The Legacy of Maria Yudina, Vol. 6
- 流派:流行
- 语种:其他
- 发行时间:2005-01-01
- 类型:Single
简介
Recorded: 1947 (1-4); 1952 (5); 1951-1952 (6-13) by James Manheim The reissue of a group of 1940s and 1950s performances by pianist Maria Yudina on Russia's Vista Vera label has revealed a fearless artist as yet little known in the West. Yudina's Bach and Beethoven performances are both unusual and profound. These performances of Schubert and Schumann, however, though they certainly qualify as fearless, are not among the stronger entries in the series. The central work on the disc is Schubert's Piano Sonata in B flat major, D. 960. Although this is one of the earliest Yudina performances in the series, dating from 1947, the sound is clearer than in some of the earlier releases. The problem is that Yudina's interpretations, which everywhere tend toward extreme subjectivity, here fall almost into the category of fantasias based on Schubert rather than performances of Schubert's music. Sample the very beginning of the disc, which Schubert would hardly have recognized as his own work: Yudina eases into the music with a long accelerando that is both unidiomatic and diminishes the impact of the highly dramatic ways Schubert manipulates this opening material later on in the movement. The ominous low trill in the left hand, which in its first appearance is marked to be played quietly and is in the nature of an incidental remark that will assume greater importance later on, is played forte by Yudina. And so it goes in the other movements; the Andante sostenuto is deeply expressive (as are Yudina's performances of Beethoven's slow movements), but there are many moments that can only be termed idiosyncratic and destructive of Schubert's elaborate architectural thinking.

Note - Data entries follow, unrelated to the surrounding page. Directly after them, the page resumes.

(* ===== verification/Scenario.v ===== *)
(** * A running registry

    A small registry in the executable world - two users, an organization, three
    modules, a token - and the lemmas that turn an execution into steps of the
    request pool.  The witnesses evaluate the handlers on it. *)
From S2P Require Import Prelude GoStd Sha256 Model Iface Gorm Sql Prog World Storage Auth Authz ModuleApi UploadApi OwnerApi RestApi Server Instances.

(** ** Executions are interleavings *)

(** The first [n] operations of a program. *)
Fixpoint run_n {W} `{Env W} {A} (n : nat) (p : prog A) (w : W) : prog A * W :=
  match n, p with
  | S n, Vis e k => let '(x, w') := run_eff e w in run_n n (k x) w'
  | _, _ => (p, w)
  end.

Section Steps.
Context `{Bcrypt} (md : mode) `{Env W} `{!EnvOk md W} (Serves : prog () -> Prop).

Lemma run_n_steps n (ps1 ps2 : list (prog ())) p w :
  let '(p', w') := run_n n p w in
  rtc (pool_step md Serves) ((ps1 ++ p :: ps2)%list, view w) ((ps1 ++ p' :: ps2)%list, view w').
Proof.
  revert p w; induction n as [|n IH]; intros p w; [apply rtc_refl|].
  destruct p as [a|X e k]; [apply rtc_refl|]. simpl. pose proof (run_eff_ok X e w) as He.
  destruct (run_eff e w) as [x w']. specialize (IH (k x) w'). destruct (run_n n (k x) w') as [p' w''].
  eapply rtc_l; [by apply pool_op|exact IH].
Qed.

(** Two requests, the second started and finished between two operations of
    the first. *)
Lemma interleaved n m k p q w :
  Serves p -> Serves q ->
  let '(p1, w1) := run_n n p w in
  let '(q1, w2) := run_n m q w1 in
  let '(p2, w3) := run_n k p1 w2 in
  rtc (pool_step md Serves) ([], view w) ([q1; p2], view w3).
Proof.
  intros Hp Hq. pose proof (run_n_steps n [] [] p w) as Hs1. destruct (run_n n p w) as [p1 w1].
  pose proof (run_n_steps m [] [p1] q w1) as Hs2. destruct (run_n m q w1) as [q1 w2].
  pose proof (run_n_steps k [q1] [] p1 w2) as Hs3. destruct (run_n k p1 w2) as [p2 w3].
  eapply rtc_l; [exact (pool_spawn md Serves [] p _ Hp)|]. etrans; [exact Hs1|].
  eapply rtc_l; [exact (pool_spawn md Serves [p1] q _ Hq)|]. etrans; [exact Hs2|exact Hs3].
Qed.
End Steps.

(** ** The registry *)
Definition alice : User := mkUser "a1" "alice" "bcrypt:password" 5.
Definition bob : User := mkUser "b1" "bob" "bcrypt:hunter22" 5.
Definition acme : Org := mkOrg "0a" "acme" 6.
Definition demo : Mod := mkMod "da" "alice" OwnerTypeUser "demo" VisibilityPublic 7.
Definition secret : Mod := mkMod "db" "alice" OwnerTypeUser "secret" VisibilityPrivate 8.
Definition shared : Mod := mkMod "dc" "acme" OwnerTypeOrg "shared" VisibilityPrivate 9.

Definition registry_db : sql_mem := mkSqlMem
  [userFromModel alice; userFromModel bob]
  [orgFromModel acme]
  [mkOrgMemberRow "0a" "a1" "admin"; mkOrgMemberRow "0a" "b1" "member"]
  [moduleFromModel demo; moduleFromModel secret; moduleFromModel shared]
  [] []
  [mkTokenRow "f1" "a1" (HashToken "tok") "laptop" None 10].

Definition registry : world := mkWorld registry_db ∅ 0.
Definition registry_state : State := view registry.

Definition tok : string := "Bearer tok".
Definition hello : list File := [mkFile "acme/hello.proto" "syntax"; mkFile "README.md" "# hello"].

Definition push (owner repo_ : string) (files : list File) : UploadContent :=
  mkUploadContent (Some (ModuleRef_Name (mkRefName owner repo_))) files [].

Definition pull (owner repo_ : string) : option ResourceRef :=
  Some (ResourceRef_Name (mkResourceName owner repo_ Child_None)).

Lemma unique_on_Forall {R} (conflict : R -> R -> Prop) (l : list R) :
  Forall (fun a => Forall (fun b => conflict a b -> a = b) l) l -> unique_on conflict l.
Proof. intros Hl a b Ha Hb. rewrite Forall_forall in Hl. specialize (Hl a Ha). rewrite Forall_forall in Hl. auto. Qed.

Lemma registry_unique : unique_keys (tables registry_state).
Proof.
  split; apply unique_on_Forall; vm_compute; repeat constructor; intuition congruence.
Qed.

The short pieces by Schumann at the end of the program are similarly extreme -- less distracting in these brief Romantic utterances than in Schubert's heavenly length, but still jarring in spots. Nothing Yudina does is uninteresting, and buyers investigating Vista Vera's fine series may well wish to have this disc, but it is paradoxical that this arch-Romantic artist seems to have done least well with these central texts of musical Romanticism.